◆ **EXERCISE**:
Go over the records and copy every line with the string "nothing".

[Stored items]
━━━━━━━━

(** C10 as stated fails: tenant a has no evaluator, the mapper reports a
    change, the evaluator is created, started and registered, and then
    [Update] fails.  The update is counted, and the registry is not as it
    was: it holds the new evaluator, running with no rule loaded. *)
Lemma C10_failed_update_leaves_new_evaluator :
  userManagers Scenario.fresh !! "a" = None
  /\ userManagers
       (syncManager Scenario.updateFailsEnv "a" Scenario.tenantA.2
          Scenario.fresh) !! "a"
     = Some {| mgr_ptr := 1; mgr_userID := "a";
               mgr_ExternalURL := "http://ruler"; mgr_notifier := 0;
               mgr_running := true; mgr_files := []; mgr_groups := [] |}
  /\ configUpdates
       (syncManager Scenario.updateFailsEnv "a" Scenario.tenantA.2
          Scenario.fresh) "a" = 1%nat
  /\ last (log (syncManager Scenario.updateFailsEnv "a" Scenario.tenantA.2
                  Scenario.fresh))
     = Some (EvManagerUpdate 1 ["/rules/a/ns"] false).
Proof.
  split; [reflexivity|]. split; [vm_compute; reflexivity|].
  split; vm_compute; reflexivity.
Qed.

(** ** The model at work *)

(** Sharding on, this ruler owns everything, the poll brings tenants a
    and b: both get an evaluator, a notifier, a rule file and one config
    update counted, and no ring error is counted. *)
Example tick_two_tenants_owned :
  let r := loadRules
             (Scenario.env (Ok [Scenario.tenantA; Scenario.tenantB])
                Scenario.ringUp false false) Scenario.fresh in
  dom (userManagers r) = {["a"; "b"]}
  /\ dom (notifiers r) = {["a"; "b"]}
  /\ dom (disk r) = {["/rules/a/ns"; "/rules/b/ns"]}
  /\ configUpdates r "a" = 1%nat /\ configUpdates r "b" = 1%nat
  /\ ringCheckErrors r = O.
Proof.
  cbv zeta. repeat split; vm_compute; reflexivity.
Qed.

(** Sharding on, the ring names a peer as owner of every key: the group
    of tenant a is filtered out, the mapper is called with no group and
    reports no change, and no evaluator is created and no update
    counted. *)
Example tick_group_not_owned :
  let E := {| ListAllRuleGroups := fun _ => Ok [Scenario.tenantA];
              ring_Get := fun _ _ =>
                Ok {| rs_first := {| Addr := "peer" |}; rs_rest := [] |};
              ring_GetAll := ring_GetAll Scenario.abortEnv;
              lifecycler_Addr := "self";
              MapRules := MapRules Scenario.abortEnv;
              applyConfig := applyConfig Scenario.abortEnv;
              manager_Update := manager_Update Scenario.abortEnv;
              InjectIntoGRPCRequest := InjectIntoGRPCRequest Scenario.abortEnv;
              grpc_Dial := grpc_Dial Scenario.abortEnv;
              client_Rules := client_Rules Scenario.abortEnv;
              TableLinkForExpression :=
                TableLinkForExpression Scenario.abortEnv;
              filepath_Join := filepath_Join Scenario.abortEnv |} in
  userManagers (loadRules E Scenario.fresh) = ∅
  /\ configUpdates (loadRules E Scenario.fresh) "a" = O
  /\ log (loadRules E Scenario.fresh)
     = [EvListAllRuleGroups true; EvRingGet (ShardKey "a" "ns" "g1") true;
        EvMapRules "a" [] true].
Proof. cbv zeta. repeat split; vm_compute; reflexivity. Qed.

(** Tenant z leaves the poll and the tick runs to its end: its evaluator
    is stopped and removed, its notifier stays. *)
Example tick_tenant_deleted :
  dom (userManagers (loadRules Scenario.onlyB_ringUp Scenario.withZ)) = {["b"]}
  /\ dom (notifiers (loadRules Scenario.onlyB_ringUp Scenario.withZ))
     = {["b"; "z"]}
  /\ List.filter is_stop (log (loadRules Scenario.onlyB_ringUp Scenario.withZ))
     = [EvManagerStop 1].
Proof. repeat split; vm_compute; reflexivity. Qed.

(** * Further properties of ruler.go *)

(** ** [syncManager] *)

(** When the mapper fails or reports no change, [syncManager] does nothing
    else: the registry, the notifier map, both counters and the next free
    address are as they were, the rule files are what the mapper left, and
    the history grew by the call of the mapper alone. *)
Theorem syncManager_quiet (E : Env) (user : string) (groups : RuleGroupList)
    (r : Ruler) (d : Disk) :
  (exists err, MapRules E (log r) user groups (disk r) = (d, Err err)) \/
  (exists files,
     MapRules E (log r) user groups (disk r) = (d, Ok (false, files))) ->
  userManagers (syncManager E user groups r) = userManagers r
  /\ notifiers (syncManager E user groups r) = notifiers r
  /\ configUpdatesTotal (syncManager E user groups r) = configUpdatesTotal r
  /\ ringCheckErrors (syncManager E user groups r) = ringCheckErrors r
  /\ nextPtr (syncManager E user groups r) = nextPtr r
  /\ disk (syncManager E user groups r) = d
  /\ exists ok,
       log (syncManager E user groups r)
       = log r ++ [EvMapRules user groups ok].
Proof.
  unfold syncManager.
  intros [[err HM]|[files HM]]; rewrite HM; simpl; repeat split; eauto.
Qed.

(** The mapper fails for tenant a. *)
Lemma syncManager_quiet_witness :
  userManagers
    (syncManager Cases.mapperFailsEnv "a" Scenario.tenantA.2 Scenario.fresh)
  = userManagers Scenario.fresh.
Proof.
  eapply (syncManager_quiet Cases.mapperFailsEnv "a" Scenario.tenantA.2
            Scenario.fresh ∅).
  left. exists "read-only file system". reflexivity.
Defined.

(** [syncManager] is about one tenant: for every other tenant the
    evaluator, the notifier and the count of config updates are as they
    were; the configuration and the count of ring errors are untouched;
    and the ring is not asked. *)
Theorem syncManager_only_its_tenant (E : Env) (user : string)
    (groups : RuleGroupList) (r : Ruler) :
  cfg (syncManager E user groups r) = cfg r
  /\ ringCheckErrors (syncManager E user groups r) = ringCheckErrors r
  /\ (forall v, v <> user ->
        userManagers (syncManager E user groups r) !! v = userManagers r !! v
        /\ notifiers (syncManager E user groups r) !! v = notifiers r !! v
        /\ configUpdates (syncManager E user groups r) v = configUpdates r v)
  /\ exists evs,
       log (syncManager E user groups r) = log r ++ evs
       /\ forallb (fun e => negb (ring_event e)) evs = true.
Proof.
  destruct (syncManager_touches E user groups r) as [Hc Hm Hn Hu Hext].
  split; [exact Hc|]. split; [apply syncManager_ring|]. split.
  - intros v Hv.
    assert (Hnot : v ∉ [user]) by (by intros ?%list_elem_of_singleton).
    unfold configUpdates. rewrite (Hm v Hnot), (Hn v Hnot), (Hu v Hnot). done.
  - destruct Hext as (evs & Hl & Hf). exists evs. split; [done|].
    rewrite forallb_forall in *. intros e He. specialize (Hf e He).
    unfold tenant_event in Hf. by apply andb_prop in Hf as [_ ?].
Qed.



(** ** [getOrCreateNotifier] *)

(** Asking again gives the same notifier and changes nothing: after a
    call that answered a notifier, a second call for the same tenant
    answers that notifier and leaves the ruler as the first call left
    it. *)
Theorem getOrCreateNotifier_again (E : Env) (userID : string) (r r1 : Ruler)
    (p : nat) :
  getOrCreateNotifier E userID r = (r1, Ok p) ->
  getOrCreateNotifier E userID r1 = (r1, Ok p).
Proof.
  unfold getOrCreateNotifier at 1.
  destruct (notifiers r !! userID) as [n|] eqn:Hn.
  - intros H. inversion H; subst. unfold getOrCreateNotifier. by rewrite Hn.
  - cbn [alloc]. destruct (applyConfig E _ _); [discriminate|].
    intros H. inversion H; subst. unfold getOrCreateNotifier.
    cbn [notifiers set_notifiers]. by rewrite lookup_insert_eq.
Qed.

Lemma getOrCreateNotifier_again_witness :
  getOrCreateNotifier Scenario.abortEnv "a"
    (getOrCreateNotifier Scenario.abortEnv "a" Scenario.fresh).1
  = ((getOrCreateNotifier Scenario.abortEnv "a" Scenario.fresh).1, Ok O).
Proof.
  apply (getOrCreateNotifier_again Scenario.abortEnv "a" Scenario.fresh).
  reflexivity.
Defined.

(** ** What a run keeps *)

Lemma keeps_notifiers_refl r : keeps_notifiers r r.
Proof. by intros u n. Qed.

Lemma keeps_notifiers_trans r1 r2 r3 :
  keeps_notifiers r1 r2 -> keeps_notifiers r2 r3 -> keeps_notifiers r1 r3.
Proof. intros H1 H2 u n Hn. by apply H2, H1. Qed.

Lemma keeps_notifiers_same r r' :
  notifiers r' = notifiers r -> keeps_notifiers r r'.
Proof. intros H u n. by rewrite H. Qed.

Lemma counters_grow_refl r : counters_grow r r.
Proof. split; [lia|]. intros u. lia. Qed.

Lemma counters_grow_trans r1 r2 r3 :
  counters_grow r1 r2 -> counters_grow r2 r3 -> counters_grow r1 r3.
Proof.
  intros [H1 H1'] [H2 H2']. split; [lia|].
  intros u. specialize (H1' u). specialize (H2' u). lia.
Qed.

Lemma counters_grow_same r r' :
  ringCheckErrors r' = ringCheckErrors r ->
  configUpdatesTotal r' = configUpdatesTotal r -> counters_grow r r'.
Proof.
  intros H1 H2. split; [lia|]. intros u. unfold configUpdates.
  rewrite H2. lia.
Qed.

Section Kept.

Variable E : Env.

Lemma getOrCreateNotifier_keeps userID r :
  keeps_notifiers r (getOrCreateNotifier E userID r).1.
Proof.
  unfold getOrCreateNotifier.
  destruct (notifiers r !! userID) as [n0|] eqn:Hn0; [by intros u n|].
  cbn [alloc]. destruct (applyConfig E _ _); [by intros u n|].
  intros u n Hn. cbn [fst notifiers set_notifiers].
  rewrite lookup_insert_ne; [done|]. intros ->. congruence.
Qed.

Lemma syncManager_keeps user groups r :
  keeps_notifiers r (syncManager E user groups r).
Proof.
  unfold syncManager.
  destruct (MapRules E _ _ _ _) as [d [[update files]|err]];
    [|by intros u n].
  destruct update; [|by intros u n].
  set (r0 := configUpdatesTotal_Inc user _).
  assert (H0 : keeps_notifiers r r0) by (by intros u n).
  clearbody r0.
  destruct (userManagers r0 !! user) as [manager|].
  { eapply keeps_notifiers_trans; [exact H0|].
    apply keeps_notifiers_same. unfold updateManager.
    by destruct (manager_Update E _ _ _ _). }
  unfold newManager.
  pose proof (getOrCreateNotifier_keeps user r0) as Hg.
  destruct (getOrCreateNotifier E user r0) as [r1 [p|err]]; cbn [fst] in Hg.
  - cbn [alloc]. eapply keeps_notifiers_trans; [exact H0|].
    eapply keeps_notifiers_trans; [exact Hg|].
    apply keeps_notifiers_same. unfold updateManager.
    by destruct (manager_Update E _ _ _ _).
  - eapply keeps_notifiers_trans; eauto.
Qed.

━━━━━━━━

◆ **ANSWER AREA**:
(** When the mapper fails or reports no change, [syncManager] does nothing
(** Asking again gives the same notifier and changes nothing: after a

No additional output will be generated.